(* ===== verification/Commerce.v ===== *)
(** The commerce database: tables of [migrations/003_m4.sql] and of the
    outbox in [migrations/004_m5.sql].

    [gifts] and [wallets] are maps from their primary key; [wallet_transactions],
    [gift_orders] and [outbox_events] are lists in insertion ([AUTO_INCREMENT])
    order. An outbox row carries its id, which the publisher uses. *)
From S2P Require Import Prelude GoStrings Mysql Json.
From Stdlib Require Import SpecFloat.

Record gift_row : Type := mkGift {
  gift_name : string;
  gift_price : Z;
  gift_status : Z }.

Record wallet_row : Type := mkWallet {
  wallet_balance : Z;
  wallet_version : Z;
  wallet_updated_at : Z }.

Record wallet_tx_row : Type := mkWalletTx {
  wt_transaction_no : string;
  wt_user_id : Z;
  wt_biz_type : string;
  wt_biz_id : string;
  wt_amount : Z;
  wt_balance_before : Z;
  wt_balance_after : Z;
  wt_created_at : Z }.

Record order_row : Type := mkOrder {
  o_order_no : string;
  o_request_id : string;
  o_user_id : Z;
  o_anchor_id : Z;
  o_room_id : Z;
  o_gift_id : Z;
  o_gift_count : Z;
  o_unit_price : Z;
  o_total_amount : Z;
  o_status : Z;
  o_created_at : Z;
  o_updated_at : Z }.

Record outbox_row : Type := mkOutbox {
  ob_id : Z;
  ob_event_id : string;
  ob_aggregate_type : string;
  ob_aggregate_id : string;
  ob_event_type : string;
  ob_topic : string;
  ob_partition_key : string;
  ob_payload : raw;
  ob_status : Z;
  ob_retry_count : Z;
  ob_next_retry_at : option Z;
  ob_locked_by : option string;
  ob_locked_at : option Z;
  ob_last_error : option string;
  ob_created_at : Z;
  ob_published_at : option Z }.

Record CommerceDB : Type := mkCommerce {
  gifts : gmap Z gift_row;
  wallets : gmap Z wallet_row;
  wallet_txs : list wallet_tx_row;
  orders : list order_row;
  outbox : list outbox_row;
  outbox_next_id : Z }.

#[export] Instance spec_float_eq_dec : EqDecision spec_float.
Proof. solve_decision. Defined.
#[export] Instance json_eq_dec : EqDecision json.
Proof.
  refine (fix go (x y : json) {struct x} : Decision (x = y) :=
    match x, y with
    | JNull, JNull => left eq_refl
    | JBool a, JBool b => cast_if (decide (a = b))
    | JNum a, JNum b => cast_if (decide (a = b))
    | JFloat a, JFloat b => cast_if (decide (a = b))
    | JStr a, JStr b => cast_if (decide (a = b))
    | JArr a, JArr b => cast_if (@list_eq_dec _ go a b)
    | JObj a, JObj b =>
      cast_if (@list_eq_dec _ (@prod_eq_dec _ _ _ go) a b)
    | _, _ => right _
    end); clear go; abstract congruence.
Defined.
#[export] Instance raw_eq_dec : EqDecision raw.
Proof. solve_decision. Defined.
#[export] Instance gift_row_eq_dec : EqDecision gift_row.
Proof. solve_decision. Defined.
#[export] Instance wallet_row_eq_dec : EqDecision wallet_row.
Proof. solve_decision. Defined.
#[export] Instance wallet_tx_row_eq_dec : EqDecision wallet_tx_row.
Proof. solve_decision. Defined.
#[export] Instance order_row_eq_dec : EqDecision order_row.
Proof. solve_decision. Defined.
#[export] Instance outbox_row_eq_dec : EqDecision outbox_row.
Proof. solve_decision. Defined.

Definition set_wallets (w : gmap Z wallet_row) (t : CommerceDB) : CommerceDB :=
  mkCommerce (gifts t) w (wallet_txs t) (orders t) (outbox t) (outbox_next_id t).
Definition set_wallet_txs (l : list wallet_tx_row) (t : CommerceDB) : CommerceDB :=
  mkCommerce (gifts t) (wallets t) l (orders t) (outbox t) (outbox_next_id t).
Definition set_orders (l : list order_row) (t : CommerceDB) : CommerceDB :=
  mkCommerce (gifts t) (wallets t) (wallet_txs t) l (outbox t) (outbox_next_id t).
Definition set_outbox (l : list outbox_row) (t : CommerceDB) : CommerceDB :=
  mkCommerce (gifts t) (wallets t) (wallet_txs t) (orders t) l (outbox_next_id t).

Section statements.
Context `{MySQLServer}.

(** [INSERT INTO wallets ... VALUES (?, 0, 0, NOW(3)) ON DUPLICATE KEY UPDATE user_id=user_id] *)
Definition insert_wallet (userID : Z) : stmt CommerceDB unit := fun now t =>
  Ok (tt, match wallets t !! userID with
          | Some _ => t
          | None => set_wallets (<[userID := mkWallet 0 0 now]> (wallets t)) t
          end).

(** [SELECT balance FROM wallets WHERE user_id=?] *)
Definition select_balance (userID : Z) : stmt CommerceDB Z := reads (fun t =>
  match wallets t !! userID with
  | Some w => Ok (wallet_balance w)
  | None => Err sql_ErrNoRows
  end).

(** [INSERT INTO wallet_transactions ... VALUES (..., NOW(3))], with the unique
    key [uk_wallet_transactions_no]. *)
Definition insert_wallet_tx (no : string) (userID : Z) (bizType bizID : string)
    (amount before after : Z) : stmt CommerceDB unit := fun now t =>
  if existsb (fun r => str_eq (wt_transaction_no r) no) (wallet_txs t)
  then Err (dup_entry no "wallet_transactions.uk_wallet_transactions_no")
  else Ok (tt, set_wallet_txs (wallet_txs t ++
         [mkWalletTx no userID bizType bizID amount before after now]) t).
End statements.
(* ===== verification/Realtime.v ===== *)
(** Realtime delivery: [internal/realtime] ([channel.go], [event.go],
    [centrifugo.go]).

    The HTTP client is an interface: it sends a request and gives the status and
    the bytes read from the body (at most 1 MiB), or the error of the transport or
    of the read. Spans, metrics and the three-second timeout are not modelled. *)
From S2P Require Import Prelude GoStrings Base64 Json Message.

(** ** Channels *)
Definition RoomStream (roomID : Z) : string := "room:" +:+ FormatInt roomID +:+ ":stream".
Definition RoomStats (roomID : Z) : string := "room:" +:+ FormatInt roomID +:+ ":stats".
Definition Personal (userID : Z) : string := "personal:user#" +:+ FormatInt userID.

(** ** Events *)
(** A value given to [json.Marshal] as [any]: one that marshals to JSON, a byte
    slice (base64 text), or a [json.RawMessage]. *)
Inductive any : Type :=
| AnyValue (j : json)
| AnyBytes (b : raw)
| AnyRaw (r : raw).

Section wire.
Context `{JsonText}.

Definition marshal_any (a : any) : res json :=
  match a with
  | AnyValue j => if json_finite j then Ok j else Err (Fresh "json: unsupported value")
  | AnyBytes b => Ok (JStr (StdEncode (raw_text b)))
  | AnyRaw (Valid j) => Ok j
  | AnyRaw (Invalid EmptyString) => Ok JNull
  | AnyRaw (Invalid _) => Err (Fresh "json: error calling MarshalJSON for type json.RawMessage")
  end.
End wire.

Record RtEvent : Type := mkRtEvent {
  rt_EventID : string;
  rt_Type : string;
  rt_RoomID : Z;
  rt_Priority : string;
  rt_Timestamp : Z;
  rt_Data : any }.

(** [UnixMilli] of a time in nanoseconds. *)
Definition UnixMilli (t : Z) : Z := t / 1000000.

(** [now] is [time.Now()]. *)
Definition NewPriorityEvent (now : Z) (eventID typ : string) (roomID : Z) (priority : string) (data : any) : RtEvent :=
  mkRtEvent eventID typ roomID priority (UnixMilli now) data.
Definition NewEvent (now : Z) (eventID typ : string) (roomID : Z) (data : any) : RtEvent :=
  NewPriorityEvent now eventID typ roomID "" data.

Definition event_json `{JsonText} (e : RtEvent) : res json :=
  match marshal_any (rt_Data e) with
  | Err err => Err err
  | Ok d =>
    Ok (JObj ([("event_id", JStr (rt_EventID e)); ("type", JStr (rt_Type e)); ("room_id", JNum (rt_RoomID e))]
      ++ (if bool_decide (rt_Priority e = "") then [] else [("priority", JStr (rt_Priority e))])
      ++ [("timestamp", JNum (rt_Timestamp e)); ("data", d)]))
  end.

(** The interface [realtime.Publisher]. *)
Class Publisher (W : Type) := { Publish : string -> RtEvent -> M W unit }.

(** ** Centrifugo *)
Record http_request : Type := mkHttpRequest {
  rq_method : string; rq_url : string; rq_headers : list (string * string); rq_body : option json }.
Record http_response : Type := mkHttpResponse { rp_status : Z; rp_body : res raw }.
Class HttpClient (W : Type) := { http_Do : http_request -> M W http_response }.

Record Centrifugo : Type := mkCentrifugo {
  endpoint : string; unsubscribe : string; health : string; apiKey : string }.

(** [strings.TrimRight(s, "/")] and [strings.TrimSuffix]. *)
Fixpoint trim_right_slash (s : string) : string :=
  match s with
  | EmptyString => ""
  | String a s' =>
    let t := trim_right_slash s' in
    if bool_decide (t = "") && (byteZ a =? 47) then "" else String a t
  end.
Definition TrimSuffix (s suffix : string) : string :=
  if HasSuffix s suffix then str_take (Z.to_nat (slen s - slen suffix)) s else s.

Definition NewCentrifugo (apiURL key : string) : Centrifugo :=
  let apiBase := trim_right_slash apiURL in
  let base := TrimSuffix apiBase "/api" in
  mkCentrifugo (apiBase +:+ "/publish") (apiBase +:+ "/unsubscribe") (base +:+ "/health") key.

(** The [error] field of a response object: code and message. *)
Definition dec_api_error (j : json) : option (option (Z * string)) :=
  match j with
  | JNull => Some None
  | JObj o => code ← decode_field 0 dec_int64 "code" o; msg ← decode_field "" dec_string "message" o; Some (Some (code, msg))
  | _ => None
  end.
Definition publishResponse_error (r : raw) : option (Z * string) :=
  match (o ← decode_object r; decode_field None dec_api_error "error" o) with
  | Some (Some e) => Some e
  | _ => None
  end.

Section client.
Context {W : Type} `{HttpClient W} `{JsonText}.
Variable c : Centrifugo.

(** What [Publish] and [Unsubscribe] do with the response. *)
Definition check_response (what read_error : string) (resp : http_response) : M W unit :=
  match rp_body resp with
  | Err err => throw (Wrapped read_error err "")
  | Ok raw =>
    if (rp_status resp <? 200) || (300 <=? rp_status resp)
    then throw (Fresh (what +:+ " status=" +:+ FormatInt (rp_status resp) +:+ " body=" +:+ raw_text raw))
    else match publishResponse_error raw with
         | Some (code, message) => throw (Fresh ("centrifugo error " +:+ FormatInt code +:+ ": " +:+ message))
         | None => mret tt
         end
  end.

Definition api_headers : list (string * string) :=
  [("Content-Type", "application/json"); ("X-API-Key", apiKey c); ("X-Centrifugo-Error-Mode", "transport")].

(** [ctx] is the carrier injected into the headers. *)
Definition centrifugo_Publish (ctx : trace_map) (channel : string) (e : RtEvent) : M W unit :=
  match event_json e with
  | Err err => throw (Wrapped "marshal publish: " err "")
  | Ok d =>
    let body := JObj [("channel", JStr channel); ("data", d)] in
    r ← try (http_Do (mkHttpRequest "POST" (endpoint c) (api_headers ++ ctx) (Some body)));
    match r with
    | Err err => throw (Wrapped "centrifugo publish: " err "")
    | Ok resp => check_response "centrifugo publish" "read centrifugo response: " resp
    end
  end.

Definition Unsubscribe (userID channel : string) : M W unit :=
  let body := JObj [("user", JStr userID); ("channel", JStr channel)] in
  r ← try (http_Do (mkHttpRequest "POST" (unsubscribe c) api_headers (Some body)));
  match r with
  | Err err => throw (Wrapped "centrifugo unsubscribe: " err "")
  | Ok resp => check_response "centrifugo unsubscribe" "read centrifugo unsubscribe response: " resp
  end.

Definition Ping : M W unit :=
  r ← try (http_Do (mkHttpRequest "GET" (health c) [] None));
  match r with
  | Err err => throw (Wrapped "centrifugo health: " err "")
  | Ok resp =>
    if (rp_status resp <? 200) || (300 <=? rp_status resp)
    then throw (Fresh ("centrifugo health status=" +:+ FormatInt (rp_status resp))) else mret tt
  end.
End client.

Definition centrifugo_publisher {W} `{HttpClient W} `{JsonText} (c : Centrifugo) (ctx : trace_map) : Publisher W :=
  {| Publish := centrifugo_Publish c ctx |}.
(** One iteration of the record loop of [Run]. *)
Definition process_record (fuel : nat) (rec : Record_) : M W outcome :=
  l ← handle_loop fuel rec;
  match l with
  | inr o => mret o
  | inl result =>
    c ← try (CommitRecords rec);
    match c with
    | Ok _ => mret (Processed result)
    | Err err => _ ← modify AllowRebalance; mret (Stopped (record_error "commit" rec err))
    end
  end.

(** The records of one poll, in order; a stop skips the rest. *)
Fixpoint process_records (fuel : nat) (recs : list Record_) : M W (option outcome) :=
  match recs with
  | [] => mret None
  | rec :: recs =>
    o ← process_record fuel rec;
    match o with
    | Processed _ => process_records fuel recs
    | _ => mret (Some o)
    end
  end.

(** [Run] for at most [polls] polls: [None] when it would poll again. *)
Fixpoint Run (fuel polls : nat) : M W (option outcome) :=
  match polls with
  | O => mret None
  | S polls =>
    recs ← PollRecords 100;
    done ← ctx_Done;
    match done with
    | Some err => mret (Some (Stopped err))
    | None =>
      o ← process_records fuel recs;
      match o with
      | Some o => mret (Some o)
      | None => _ ← modify AllowRebalance; Run fuel polls
      end
    end
  end.
End consumer.
Lemma charge_refused ctx app_now p g c n x os e :
  charge_refusal p g c = Some e ->
  exists t, charge_and_enqueue ctx app_now p
    (mkGiftV (p_GiftID p) (gift_name g) (gift_price g) (gift_status g)) (gift_total p g)
    (mkMysql x (Some (set_orders os c)) n []) = (Err e, mkMysql x (Some t) n []).
Proof.
  unfold charge_refusal. intros He.
  destruct (Z.ltb_spec (balance_of c (p_UserID p)) (gift_total p g)) as [Hf|Hf].
  { injection He as <-. eexists. unfold charge_and_enqueue.
    erewrite bind_ok by (apply tx_exec_nofault, insert_wallet_eq).
    erewrite bind_ok.
    2: { apply tx_exec_nofault. unfold debit_wallet. rewrite open_wallet_lookup, wallet_or_new_balance.
         change (balance_of (set_orders os c)) with (balance_of c).
         destruct (Z.leb_spec (gift_total p g) (balance_of c (p_UserID p))); [lia|reflexivity]. }
    reflexivity. }
  destruct (existsb _ (wallet_txs c)) eqn:Htx; [|destruct (_ || _) eqn:Hcfg; [|destruct (existsb _ (outbox c)) eqn:Hev; [|done]]];
    injection He as <-; eexists; unfold charge_and_enqueue;
    erewrite bind_ok by (apply tx_exec_nofault, insert_wallet_eq);
    (erewrite bind_ok by (apply tx_exec_nofault, (debit_enough os); exact Hf)); cbn [Z.eqb negb Pos.eqb];
    (erewrite bind_ok by (apply tx_exec_nofault; unfold select_balance, reads; cbn [wallets set_wallets];
       rewrite lookup_insert_eq; reflexivity)).
  { erewrite bind_err by
      (apply tx_exec_nofault_err; unfold insert_wallet_tx; simpl; rewrite Htx; reflexivity). reflexivity. }
  all: erewrite bind_ok by (apply tx_exec_nofault; unfold insert_wallet_tx; simpl; rewrite Htx; reflexivity);
    erewrite bind_ok by (apply tx_exec_nofault; reflexivity); rewrite Hcfg.
  { reflexivity. }
  destruct (payload_marshals ctx app_now p g) as [payload Hpay].
  erewrite bind_ok by reflexivity.
  match goal with |- context [marshal_envelope ?e] =>
    change (marshal_envelope e) with (marshal_envelope (gift_envelope ctx app_now p g)) end.
  rewrite Hpay. erewrite bind_ok by reflexivity.
  erewrite tx_exec_nofault_err by (unfold insert_outbox; simpl; rewrite Hev; reflexivity). reflexivity.
Qed.
(** C8 End to end: the outbox payload that a committed gift stores, with its trace
    rewritten by the producer, is accepted by the gift consumer and published to
    the stream channel of the gift's room with the order's own fields, the message
    id derived from the order number, and the event id of the outbox row; the
    event is then marked processed. *)
Theorem gift_event_reaches_the_room ctx ctx' app_now p g payload rec w w1 w2 w3 :
  marshal_envelope (gift_envelope ctx app_now p g) = Ok payload ->
  deliverable p (mkGiftV (p_GiftID p) (Commerce.gift_name g) (Commerce.gift_price g) (Commerce.gift_status g)) (gift_total p g) ->
  TrimSpace (p_EventID p) <> "" -> 0 < p_RoomID p <= int64_max -> 0 <= app_now <= int64_max ->
  Value rec = Some (InjectTrace payload ctx') ->
  ds_Begin group (p_EventID p) lease w = (Ok false, w1) ->
  Publish (RoomStream (p_RoomID p)) (gift_rt_event app_now p g) w1 = (Ok tt, w2) ->
  ds_Done group (p_EventID p) w2 = (Ok tt, w3) ->
  GiftConsumer.Handle group lease rec w = (Ok tt, w3).
Proof. apply handle_gift_event. Qed.

(** What the client receives: the [data] of every gift event is a JSON string
    (the base64 text of the payload's bytes), never the object that the realtime
    contract describes. *)
Theorem gift_event_data_is_a_string envelope payload :
  exists head text,
    event_json (GiftConsumer.gift_event envelope payload) = Ok (JObj (head ++ [("data", JStr text)]))
    /\ text = StdEncode (json_text (gift_payload_json payload)).
Proof.
  unfold event_json, GiftConsumer.gift_event. cbn [rt_Data rt_Priority marshal_any raw_text].
  rewrite bool_decide_false by done.
  eexists ([("event_id", _); ("type", _); ("room_id", _); ("priority", _); ("timestamp", _)]), _. split; reflexivity.
Qed.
****************
● **ACTION ITEM**
What you give back should be exactly the lines of the data above from the line with "NewPriorityEvent now eventID" through the line with "Class HttpClient (W", both of those included, and nothing more.

● **TASK ANSWER**
  NewPriorityEvent now eventID typ roomID "" data.

Definition event_json `{JsonText} (e : RtEvent) : res json :=
  match marshal_any (rt_Data e) with
  | Err err => Err err
  | Ok d =>
    Ok (JObj ([("event_id", JStr (rt_EventID e)); ("type", JStr (rt_Type e)); ("room_id", JNum (rt_RoomID e))]
      ++ (if bool_decide (rt_Priority e = "") then [] else [("priority", JStr (rt_Priority e))])
      ++ [("timestamp", JNum (rt_Timestamp e)); ("data", d)]))
  end.

(** The interface [realtime.Publisher]. *)
Class Publisher (W : Type) := { Publish : string -> RtEvent -> M W unit }.

(** ** Centrifugo *)
Record http_request : Type := mkHttpRequest {
  rq_method : string; rq_url : string; rq_headers : list (string * string); rq_body : option json }.
Record http_response : Type := mkHttpResponse { rp_status : Z; rp_body : res raw }.
Class HttpClient (W : Type) := { http_Do : http_request -> M W http_response }.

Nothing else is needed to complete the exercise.